[Saved entries]
☆ ☆ ☆

(* ===== verification/StateMonad.v ===== *)
(** Computations on a state that may throw: the state they leave stays changed
    when an exception passes, as the members of an object do. *)

From S2P Require Import Prelude.

Definition state_m (S A : Type) : Type := S -> S * result A.

Section state_monad.
Context {S : Type}.

Definition nret {A} (a : A) : state_m S A := fun n => (n, Ok a).
Definition nbind {A B} (m : state_m S A) (f : A -> state_m S B) : state_m S B :=
  fun n => match m n with
           | (n, Ok a) => f a n
           | (n, Throw e) => (n, Throw e)
           end.
Definition nthrow {A} (e : exception) : state_m S A := fun n => (n, Throw e).
(** A computation that reads the state. *)
Definition nread {A} (f : S -> result A) : state_m S A := fun n => (n, f n).
Definition nwrite (f : S -> S) : state_m S unit := fun n => (f n, Ok tt).
(** [try] and [catch]: what is not an exception is not caught. *)
Definition ncatch {A} (m : state_m S A) (handler : exception -> state_m S A) : state_m S A :=
  fun n => match m n with
           | (n, Throw undefined_behaviour) => (n, Throw undefined_behaviour)
           | (n, Throw e) => handler e n
           | r => r
           end.
End state_monad.

Declare Scope node_scope.
Delimit Scope node_scope with node.
Notation "x <~ m ;; k" := (nbind m (fun x => k))
  (at level 100, m at next level, right associativity) : node_scope.
#[global] Open Scope node_scope.

Fixpoint nfold {S A B : Type} (f : A -> B -> state_m S B) (l : list A) (b : B) : state_m S B :=
  match l with
  | [] => nret b
  | a :: l => b <~ f a b ;; nfold f l b
  end.

(** ** How a computation ends *)

Section running.
Context {S : Type}.
Implicit Types n : S.

Lemma nbind_inv {A B} (m : state_m S A) (f : A -> state_m S B) n n' r :
  nbind m f n = (n', r) ->
  (exists n1 a, m n = (n1, Ok a) /\ f a n1 = (n', r)) \/ (exists e, m n = (n', Throw e) /\ r = Throw e).
Proof. unfold nbind. destruct (m n) as [n1 [a|e]]; intros H; [ left; eauto | right; exists e; by simplify_eq ]. Qed.

Lemma nbind_ok {A B} (m : state_m S A) (f : A -> state_m S B) n n1 a : m n = (n1, Ok a) -> nbind m f n = f a n1.
Proof. unfold nbind. by intros ->. Qed.
Lemma nbind_throw {A B} (m : state_m S A) (f : A -> state_m S B) n n1 e : m n = (n1, Throw e) -> nbind m f n = (n1, Throw e).
Proof. unfold nbind. by intros ->. Qed.
Lemma nread_inv {A B} (f : S -> result A) (k : A -> state_m S B) n n' r : nbind (nread f) k n = (n', r) ->
  (exists a, f n = Ok a /\ k a n = (n', r)) \/ (exists e, f n = Throw e /\ n' = n /\ r = Throw e).
Proof. unfold nbind, nread. destruct (f n) as [a|e]; intros H; [ left; eauto | right; exists e; by simplify_eq ]. Qed.
Lemma nwrite_inv {B} (f : S -> S) (k : unit -> state_m S B) n : nbind (nwrite f) k n = k tt (f n).
Proof. done. Qed.
End running.

(** ** What a computation keeps *)

(** A computation keeps a property of the state, however it ends. *)
Definition keeps {S : Type} (P : S -> Prop) {A} (m : state_m S A) : Prop := forall n n' r, m n = (n', r) -> P n -> P n'.

Create HintDb keeps.

Section keeps.
Context {S : Type} (P : S -> Prop).

Lemma keeps_ret {A} (a : A) : keeps P (nret a).
Proof. by intros n n' r [= <- <-]. Qed.
Lemma keeps_throw {A} e : keeps P (nthrow (A := A) e).
Proof. by intros n n' r [= <- <-]. Qed.
Lemma keeps_read {A} (f : S -> result A) : keeps P (nread f).
Proof. by intros n n' r [= <- <-]. Qed.
Lemma keeps_write f : (forall n, P n -> P (f n)) -> keeps P (nwrite f).
Proof. intros H n n' r [= <- <-]. apply H. Qed.
Lemma keeps_bind {A B} (m : state_m S A) (f : A -> state_m S B) : keeps P m -> (forall a, keeps P (f a)) -> keeps P (nbind m f).
Proof.
  intros Hm Hf n n' r [(n1 & a & E & H)|(e & E & ->)]%nbind_inv Hp; [ | by eapply Hm ]. eapply Hf; [ exact H | ]. by eapply Hm.
Qed.
Lemma keeps_catch {A} (m : state_m S A) handler : keeps P m -> (forall e, keeps P (handler e)) -> keeps P (ncatch m handler).
Proof.
  intros Hm Hh n n' r H Hp. unfold ncatch in H. destruct (m n) as [n1 [a|e]] eqn:E; [ simplify_eq; by eapply Hm | ].
  pose proof (Hm _ _ _ E Hp) as Hp1. destruct e; try (by eapply Hh); by simplify_eq.
Qed.
Lemma keeps_fold {A B} (f : A -> B -> state_m S B) l b : (forall a b, keeps P (f a b)) -> keeps P (nfold f l b).
Proof. intros Hf. revert b. induction l; intros b; cbn [nfold]; [ apply keeps_ret | apply keeps_bind; auto ]. Qed.
(** A computation that looks at the state first. *)
Lemma keeps_at {A} (m : S -> state_m S A) : (forall n, keeps P (m n)) -> keeps P (fun n => m n n).
Proof. intros H n n' r E. by apply (H n n n' r). Qed.
End keeps.
#[export] Hint Resolve keeps_ret keeps_throw keeps_read keeps_write keeps_bind keeps_catch keeps_fold : keeps.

☆ ☆ ☆

◆ **EXERCISE PROMPT**: Retype exactly the lines from the first line of the records above through the line containing "Ok a) => f a n", both included, and nothing else.

◆ **EXERCISE RESPONSE**:
(* ===== verification/StateMonad.v ===== *)
(** Computations on a state that may throw: the state they leave stays changed
    when an exception passes, as the members of an object do. *)

From S2P Require Import Prelude.

Definition state_m (S A : Type) : Type := S -> S * result A.

Section state_monad.
Context {S : Type}.

Definition nret {A} (a : A) : state_m S A := fun n => (n, Ok a).
Definition nbind {A B} (m : state_m S A) (f : A -> state_m S B) : state_m S B :=
  fun n => match m n with
           | (n, Ok a) => f a n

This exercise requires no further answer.